Di samping sebagai sumber berbagai jenis informasi yang melimpah, TIK dapat dipergunakan untuk menyimpan, mengolah/memanipulasi, menyajikan, mengirim data atau informasi. Dengan menggunakan word processor dan spreadsheet, peserta didik dapat mengembangkan kemampuan menulis, mengolah/memanipulasi, menganalisis, dan menampilkan data. Program komputer, seperti animasi dan flash, dapat dipergunakan untuk melakukan berbagai percobaan dan praktik simulasi yang keakuratannya tidak berbeda dengan praktik di laboratorium. Kemampuan TIK dan penggunaannya secara tepat dapat membuat peserta didik aktif, kreatif, inovatif, senang dan termotivasi untuk terus belajar, serta dapat mendorong dan meningkatkan kemampuan berpikir mereka ke tingkat lebih tinggi (high-thinking order). Di samping itu, peserta didik dapat terdorong berpikir secara logis, kritis, kreatif, dan inovatif dalam memecahkan berbagai masalah.

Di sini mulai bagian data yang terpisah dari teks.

(* ===== verification/Page.v ===== *)
(** * The page: window globals, timers and network requests

    The payment flows of [src/static/script.js] share the window's
    globals ([window.transacaoPixAtual], [window.compraPendentePix],
    the [pixPollings] registry, the carts, [equipeAtual]) and talk to the
    browser through [setInterval]/[clearInterval], [setTimeout] and
    [fetch]. This file gathers that shared state in one record, [page],
    and gives the browser primitives the handlers use:

    - a timer handle is a positive number drawn from [pg_next_handle];
      [pg_intervals] holds the live [setInterval] timers, and
      [pg_closures] the closure state of every interval ever created
      (its [tentativas] counter and transaction id), which outlives
      [clearInterval] because in-flight callbacks still read it;
    - [pg_pending] lists the continuations waiting for a [fetch] or a
      [setTimeout]: the environment resolves any of them, in any order,
      which models the event loop and network reordering;
    - what the user and the server observe is logged: status and
      confirmation requests issued ([pg_requests]), the other posted
      calls ([pg_chamadas], which a [Servidor] of [Reconcile] answers),
      toasts ([pg_toasts]) and data reloads ([pg_reloads]). *)
From S2P Require Import Prelude Js ShopCart WarehouseCart.
Set Warnings "-register-all".
Local Close Scope Q_scope.

(** Which [setInterval] callback a timer runs. *)
Inductive poller_kind :=
| KMonitor      (** [monitorarTransacaoPix] *)
| KCarrinho       (** [iniciarPollingPixCarrinho] *)
| KRegularizacao  (** [iniciarPollingPixRegularizacao] *)
| KInscricao      (** [iniciarPollingPixInscricao] *)
| KDividido.      (** [iniciarPollingPixDividido] *)

#[export] Instance poller_kind_eq_dec : EqDecision poller_kind.
Proof. solve_decision. Defined.

(** The closure of one [setInterval] callback: its transaction id and
    its [let tentativas] counter. *)
Record closure := mk_closure {
  cl_kind : poller_kind;
  cl_tid : string;
  cl_tentativas : nat
}.

(** What a [fetch] gives back: a rejection ([NetworkError]), or a
    response with its [resp.ok] and its body, [None] when the body is
    not JSON (so [resp.json()] rejects). *)
Inductive fetch_result :=
| FNetErr
| FResp (ok : bool) (body : option jv).

(** The requests the client issues, tagged with the timer that issued
    a status query. *)
Inductive request :=
| ReqStatus (h : nat) (tid : string)   (** GET /api/transacao-pix/{tid} *)
| ReqConfirmar (tid : jv).             (** POST /api/confirmar-pagamento-manual {transacao_id} *)

(** The data reloads: [carregarDetalhesEquipe], [carregarGaragem],
    [carregarHistorico], [carregarPecasLoja], [carregarCarrosLoja],
    [recarregarDadosEquipe]. *)
Inductive reload := RlDetalhes | RlGaragem | RlHistorico | RlPecasLoja | RlCarrosLoja | RlDadosEquipe.

(** The purchase requests of the reconciliation loops. *)
Inductive chamada :=
| ComprarPecaArmazem (peca_id : string)
    (** POST /api/comprar-peca-armazem {peca_id} *)
| ProcessarCompraPix (item_id : string) (carro_id : jv) (transacao_id : option string)
    (** POST /api/processar-compra-pix {tipo: 'peca', item_id, carro_id, transacao_id} *)
| GerarQrPix (carro_id : jv) (valor_custom : Q)
    (** POST /api/gerar-qr-pix {tipo: 'peca', item_id, carro_id, valor_custom} *)
| Post (url : string) (body : jv).
    (** any other POST, with its JSON body *)

(** The text of [#pixStatus]. *)
Inductive pix_status :=
| PsVazio
| PsAguardando                   (** "Aguardando confirmação..." *)
| PsRestante (segundos : Z)      (** "Aguardando confirmação... (Ns)" *)
| PsConfirmado                   (** "Pagamento confirmado! Processando..." *)
| PsTempoEsgotado                (** "Tempo limite expirado" *)
| PsNaoRealizado.                (** "Pagamento não realizado" *)

(** Continuations waiting on the event loop. *)
Inductive task :=
| TkStatus (h : nat)
    (** interval [h] awaits its GET /api/transacao-pix *)
| TkProcessar (tipo : jv)
    (** [processarCompraAposPagamento] awaits its POST; [tipo] is
        [dadosCompra.tipo] *)
| TkFecharAprovado
    (** the [setTimeout(..., 2000)] after an approval *)
| TkRecarregarGaragem
    (** the [setTimeout(() => carregarGaragem(), 1000)] after a
        warehouse purchase is processed *)
| TkManual
    (** [confirmarPagamentoManual] awaits its POST *)
| TkFecharManual (saldoAnterior valorGasto : Q)
    (** the [setTimeout(..., 1500)] after a manual confirmation *)
| TkFecharLeniente (h : nat).
    (** the [setTimeout] after an approval seen by the lenient poller [h] *)

Record page := mk_page {
  pg_next_handle : nat;
  pg_intervals : gmap nat poller_kind;
  pg_closures : gmap nat closure;
  pg_pending : list task;
  pg_pixPollings : gmap string nat;
  pg_transacaoPixAtual : option string;
  pg_transacaoPixAtualDividido : option string;
  pg_tipo_transacao_atual : option string;
  pg_compraPendentePix : jv;
  pg_pixStatus : pix_status;
  pg_pixModalAberto : bool;
  pg_carrinho : list ShopCart.peca;
  pg_armazem : WarehouseCart.cart;
  pg_equipeAtual : jv;
  pg_pecasCarroPixDividido : list ShopCart.peca;
  pg_carroAtivoDividido : jv;
  pg_pecasArmazemPendente : list ShopCart.peca;
  pg_requests : list request;
  pg_chamadas : list chamada;
  pg_toasts : list toast;
  pg_reloads : list reload
}.

(** The page when the script has loaded: every global at its initial
    value ([let carrinho = []], [equipeAtual = null], the [window] fields
    undefined), no timer, no request. *)
Definition page_init : page :=
  mk_page 1 ∅ ∅ [] ∅ None None None JUndef PsVazio false [] WarehouseCart.vazio JNull
    [] JUndef [] [] [] [] [].

(** ** Field updates *)
Definition set_timers (p : page) (nh : nat) (iv : gmap nat poller_kind) (cl : gmap nat closure) : page :=
  mk_page nh iv cl p.(pg_pending) p.(pg_pixPollings) p.(pg_transacaoPixAtual)
    p.(pg_transacaoPixAtualDividido) p.(pg_tipo_transacao_atual) p.(pg_compraPendentePix)
    p.(pg_pixStatus) p.(pg_pixModalAberto) p.(pg_carrinho) p.(pg_armazem) p.(pg_equipeAtual)
    p.(pg_pecasCarroPixDividido) p.(pg_carroAtivoDividido) p.(pg_pecasArmazemPendente)
    p.(pg_requests) p.(pg_chamadas) p.(pg_toasts) p.(pg_reloads).

Definition set_pending (p : page) (x : list task) : page :=
  mk_page p.(pg_next_handle) p.(pg_intervals) p.(pg_closures) x p.(pg_pixPollings)
    p.(pg_transacaoPixAtual) p.(pg_transacaoPixAtualDividido) p.(pg_tipo_transacao_atual)
    p.(pg_compraPendentePix) p.(pg_pixStatus) p.(pg_pixModalAberto) p.(pg_carrinho)
    p.(pg_armazem) p.(pg_equipeAtual) p.(pg_pecasCarroPixDividido) p.(pg_carroAtivoDividido)
    p.(pg_pecasArmazemPendente) p.(pg_requests) p.(pg_chamadas) p.(pg_toasts) p.(pg_reloads).

Definition set_pixPollings (p : page) (x : gmap string nat) : page :=
  mk_page p.(pg_next_handle) p.(pg_intervals) p.(pg_closures) p.(pg_pending) x
    p.(pg_transacaoPixAtual) p.(pg_transacaoPixAtualDividido) p.(pg_tipo_transacao_atual)
    p.(pg_compraPendentePix) p.(pg_pixStatus) p.(pg_pixModalAberto) p.(pg_carrinho)
    p.(pg_armazem) p.(pg_equipeAtual) p.(pg_pecasCarroPixDividido) p.(pg_carroAtivoDividido)
    p.(pg_pecasArmazemPendente) p.(pg_requests) p.(pg_chamadas) p.(pg_toasts) p.(pg_reloads).

Definition set_transacao (p : page) (atual dividido : option string) : page :=
  mk_page p.(pg_next_handle) p.(pg_intervals) p.(pg_closures) p.(pg_pending) p.(pg_pixPollings)
    atual dividido p.(pg_tipo_transacao_atual) p.(pg_compraPendentePix) p.(pg_pixStatus)
    p.(pg_pixModalAberto) p.(pg_carrinho) p.(pg_armazem) p.(pg_equipeAtual)
    p.(pg_pecasCarroPixDividido) p.(pg_carroAtivoDividido) p.(pg_pecasArmazemPendente)
    p.(pg_requests) p.(pg_chamadas) p.(pg_toasts) p.(pg_reloads).

Definition set_tipo_transacao (p : page) (x : option string) : page :=
  mk_page p.(pg_next_handle) p.(pg_intervals) p.(pg_closures) p.(pg_pending) p.(pg_pixPollings)
    p.(pg_transacaoPixAtual) p.(pg_transacaoPixAtualDividido) x p.(pg_compraPendentePix)
    p.(pg_pixStatus) p.(pg_pixModalAberto) p.(pg_carrinho) p.(pg_armazem) p.(pg_equipeAtual)
    p.(pg_pecasCarroPixDividido) p.(pg_carroAtivoDividido) p.(pg_pecasArmazemPendente)
    p.(pg_requests) p.(pg_chamadas) p.(pg_toasts) p.(pg_reloads).

Definition set_compra (p : page) (x : jv) : page :=
  mk_page p.(pg_next_handle) p.(pg_intervals) p.(pg_closures) p.(pg_pending) p.(pg_pixPollings)
    p.(pg_transacaoPixAtual) p.(pg_transacaoPixAtualDividido) p.(pg_tipo_transacao_atual) x
    p.(pg_pixStatus) p.(pg_pixModalAberto) p.(pg_carrinho) p.(pg_armazem) p.(pg_equipeAtual)
    p.(pg_pecasCarroPixDividido) p.(pg_carroAtivoDividido) p.(pg_pecasArmazemPendente)
    p.(pg_requests) p.(pg_chamadas) p.(pg_toasts) p.(pg_reloads).

Definition set_pixStatus (p : page) (x : pix_status) : page :=
  mk_page p.(pg_next_handle) p.(pg_intervals) p.(pg_closures) p.(pg_pending) p.(pg_pixPollings)
    p.(pg_transacaoPixAtual) p.(pg_transacaoPixAtualDividido) p.(pg_tipo_transacao_atual)
    p.(pg_compraPendentePix) x p.(pg_pixModalAberto) p.(pg_carrinho) p.(pg_armazem)
    p.(pg_equipeAtual) p.(pg_pecasCarroPixDividido) p.(pg_carroAtivoDividido)
    p.(pg_pecasArmazemPendente) p.(pg_requests) p.(pg_chamadas) p.(pg_toasts) p.(pg_reloads).

Definition set_modal (p : page) (x : bool) : page :=
  mk_page p.(pg_next_handle) p.(pg_intervals) p.(pg_closures) p.(pg_pending) p.(pg_pixPollings)
    p.(pg_transacaoPixAtual) p.(pg_transacaoPixAtualDividido) p.(pg_tipo_transacao_atual)
    p.(pg_compraPendentePix) p.(pg_pixStatus) x p.(pg_carrinho) p.(pg_armazem)
    p.(pg_equipeAtual) p.(pg_pecasCarroPixDividido) p.(pg_carroAtivoDividido)
    p.(pg_pecasArmazemPendente) p.(pg_requests) p.(pg_chamadas) p.(pg_toasts) p.(pg_reloads).

Definition set_carts (p : page) (c : list ShopCart.peca) (a : WarehouseCart.cart) : page :=
  mk_page p.(pg_next_handle) p.(pg_intervals) p.(pg_closures) p.(pg_pending) p.(pg_pixPollings)
    p.(pg_transacaoPixAtual) p.(pg_transacaoPixAtualDividido) p.(pg_tipo_transacao_atual)
    p.(pg_compraPendentePix) p.(pg_pixStatus) p.(pg_pixModalAberto) c a p.(pg_equipeAtual)
    p.(pg_pecasCarroPixDividido) p.(pg_carroAtivoDividido) p.(pg_pecasArmazemPendente)
    p.(pg_requests) p.(pg_chamadas) p.(pg_toasts) p.(pg_reloads).

Definition set_dividido (p : page) (pecasCarro : list ShopCart.peca) (carroId : jv) (pecasArmazem : list ShopCart.peca) : page :=
  mk_page p.(pg_next_handle) p.(pg_intervals) p.(pg_closures) p.(pg_pending) p.(pg_pixPollings)
    p.(pg_transacaoPixAtual) p.(pg_transacaoPixAtualDividido) p.(pg_tipo_transacao_atual)
    p.(pg_compraPendentePix) p.(pg_pixStatus) p.(pg_pixModalAberto) p.(pg_carrinho)
    p.(pg_armazem) p.(pg_equipeAtual) pecasCarro carroId pecasArmazem p.(pg_requests)
    p.(pg_chamadas) p.(pg_toasts) p.(pg_reloads).

Definition set_log (p : page) (rq : list request) (ts : list toast) (rl : list reload) : page :=
  mk_page p.(pg_next_handle) p.(pg_intervals) p.(pg_closures) p.(pg_pending) p.(pg_pixPollings)
    p.(pg_transacaoPixAtual) p.(pg_transacaoPixAtualDividido) p.(pg_tipo_transacao_atual)
    p.(pg_compraPendentePix) p.(pg_pixStatus) p.(pg_pixModalAberto) p.(pg_carrinho)
    p.(pg_armazem) p.(pg_equipeAtual) p.(pg_pecasCarroPixDividido) p.(pg_carroAtivoDividido)
    p.(pg_pecasArmazemPendente) rq p.(pg_chamadas) ts rl.

Definition set_chamadas (p : page) (x : list chamada) : page :=
  mk_page p.(pg_next_handle) p.(pg_intervals) p.(pg_closures) p.(pg_pending) p.(pg_pixPollings)
    p.(pg_transacaoPixAtual) p.(pg_transacaoPixAtualDividido) p.(pg_tipo_transacao_atual)
    p.(pg_compraPendentePix) p.(pg_pixStatus) p.(pg_pixModalAberto) p.(pg_carrinho)
    p.(pg_armazem) p.(pg_equipeAtual) p.(pg_pecasCarroPixDividido) p.(pg_carroAtivoDividido)
    p.(pg_pecasArmazemPendente) p.(pg_requests) x p.(pg_toasts) p.(pg_reloads).

(** [equipeAtual = ...], as [carregarDetalhesEquipe] writes it. *)
Definition set_equipe (p : page) (x : jv) : page :=
  mk_page p.(pg_next_handle) p.(pg_intervals) p.(pg_closures) p.(pg_pending) p.(pg_pixPollings)
    p.(pg_transacaoPixAtual) p.(pg_transacaoPixAtualDividido) p.(pg_tipo_transacao_atual)
    p.(pg_compraPendentePix) p.(pg_pixStatus) p.(pg_pixModalAberto) p.(pg_carrinho)
    p.(pg_armazem) x p.(pg_pecasCarroPixDividido) p.(pg_carroAtivoDividido)
    p.(pg_pecasArmazemPendente) p.(pg_requests) p.(pg_chamadas) p.(pg_toasts) p.(pg_reloads).

(** ** Browser primitives *)

(** [const h = setInterval(cb, ms)]: a fresh handle, a live timer, and
    the closure's initial state. *)
Definition setInterval (k : poller_kind) (tid : string) (p : page) : page * nat :=
  let h := pg_next_handle p in
  (set_timers p (S h) (<[h := k]> (pg_intervals p)) (<[h := mk_closure k tid 0]> (pg_closures p)), h).

(** [clearInterval(h)]: idempotent; the closure stays for in-flight
    callbacks. *)
Definition clearInterval (h : nat) (p : page) : page :=
  set_timers p (pg_next_handle p) (delete h (pg_intervals p)) (pg_closures p).

(** [tentativas++] in the closure of [h]. *)
Definition incr_tentativas (c : closure) : closure :=
  mk_closure (cl_kind c) (cl_tid c) (S (cl_tentativas c)).

Definition bump_tentativas (h : nat) (p : page) : page :=
  set_timers p (pg_next_handle p) (pg_intervals p) (alter incr_tentativas h (pg_closures p)).

(** [fetch(...)] issues a request and the caller awaits it. *)
Definition fetch (r : request) (k : task) (p : page) : page :=
  set_pending (set_log p (pg_requests p ++ [r]) (pg_toasts p) (pg_reloads p)) (pg_pending p ++ [k]).

(** [setTimeout(cb, ms)]. *)
Definition setTimeout (k : task) (p : page) : page :=
  set_pending p (pg_pending p ++ [k]).

Definition mostrarToast (t : toast) (p : page) : page :=
  set_log p (pg_requests p) (pg_toasts p ++ [t]) (pg_reloads p).

Definition recarregar (rs : list reload) (p : page) : page :=
  set_log p (pg_requests p) (pg_toasts p) (pg_reloads p ++ rs).

(** Take the [i]-th pending continuation off the event loop. *)
Definition take_task (i : nat) (p : page) : option (task * page) :=
  match pg_pending p !! i with
  | Some k => Some (k, set_pending p (delete i (pg_pending p)))
  | None => None
  end.

(** The requests a timer issued to the status endpoint. *)
Definition is_status_of (h : nat) (r : request) : bool :=
  match r with ReqStatus h' _ => bool_decide (h' = h) | _ => false end.

Definition status_requests (h : nat) (p : page) : nat :=
  length (List.filter (is_status_of h) (pg_requests p)).

Definition is_confirmar (r : request) : bool :=
  match r with ReqConfirmar _ => true | _ => false end.

Definition confirm_requests (p : page) : list request :=
  List.filter is_confirmar (pg_requests p).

Apabila telah terbiasa menggunakan TIK, peserta didik dapat mengalami perubahan sikap terhadap belajar dari perasaan yang tidak senang, sulit, menakutkan dan membosankan menjadi kegiatan yang mengasyikkan dan menyenangkan. Sikap peserta didik terhadap teknologi pun dapat berubah, dari anggapan bahwa teknologi itu rumit dan sulit menjadi sesuatu yang mudah, praktis, dan sangat membantu dalam berbagai keperluan. Mereka pun menganggap TIK sebagai teman yang menyenangkan dalam belajar dan membuat mereka gemar, terbiasa, dan gandrung belajar.
Di sisi lain, TIK dapat membantu guru mempersiapkan dan mengelola proses belajar-membelajarkan lebih efektif dan efisien dalam mencapai tujuan pembelajaran. Dengan mengacu pada tujuan dan bahan belajar, guru dapat merancang model-model pembelajaran dengan menggunakan aneka sumber belajar sesuai dengan gaya belajar masing-masing peserta didik. Dengan menggunakan multimedia serta berbagai program perangkat lunak komputer, guru dapat merancang proses pembelajaran yang interaktif, menarik, dan efektif, serta mampu membuat peserta didik belajar aktif dan mandiri.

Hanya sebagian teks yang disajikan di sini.